Re: Clustering and replication

[Date Prev][Date Next][Thread Prev][Thread Next][Date Index][Thread Index]

 



On Mon, 29 Jan 2007, Tom Samplonius wrote:

----- "Bron Gondwana" <brong@xxxxxxxxxxx> wrote:
On Fri, Jan 26, 2007 at 12:20:15PM -0800, Tom Samplonius wrote:

* the system monitoring scripts do a 'du -s' on the sync directory every
  2 minutes and store the value in a database so our status commands can
  see if any store is behind (the trigger for noticing is 10kb, that's a
  couple of minutes worth of log during the U.S. day).  This also emails
  us if it gets above 100kb (approx 20 mins behind)
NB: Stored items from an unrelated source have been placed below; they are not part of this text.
Lemma hr_at_most_one_line_per_second_witness :
  exists s, hrun None hr_schedule (hstart 0) = inr s /\
    Z.of_nat (length (lines s)) * period <= now s - started s.
Proof.
  destruct (hr_at_most_one_line_per_second None hr_schedule 0) as (s & Hr & _ & H).
  exists s. split; [exact Hr|]. apply H.
  assert (hrun None hr_schedule (hstart 0) = inr
    (mk_hr 3000000012 0 false 2000000000 C_idle I_done true (mk_timespec 1 7) (mk_timespec 1 7)
      [mk_timespec 1 7])) as E by (vm_compute; reflexivity).
  rewrite E in Hr. injection Hr as <-. reflexivity.
Defined.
And what do you do if it gets behind? I have three Cyrus groups right now, that are never going to catch up. They log about 20KB in 20 minutes, so the update rate is not that high. The machines are dedicated, and the replicas aren't doing anything. tcpdump confirms that there is traffic to the replica, but the entire sync_client is so opaque it is hard to see what it is doing. So sync_client can't keep up at all, and since it also quits from time to time, it gets even worse.

I'm planning to hack the log, and add some logging to sync_client, particularly to find the number of records per second it is able to process. And then maybe someway to find why it quits all the time.

Either that, or my only alternative is to switch to using DRBD to sync the filesystem to a standby server.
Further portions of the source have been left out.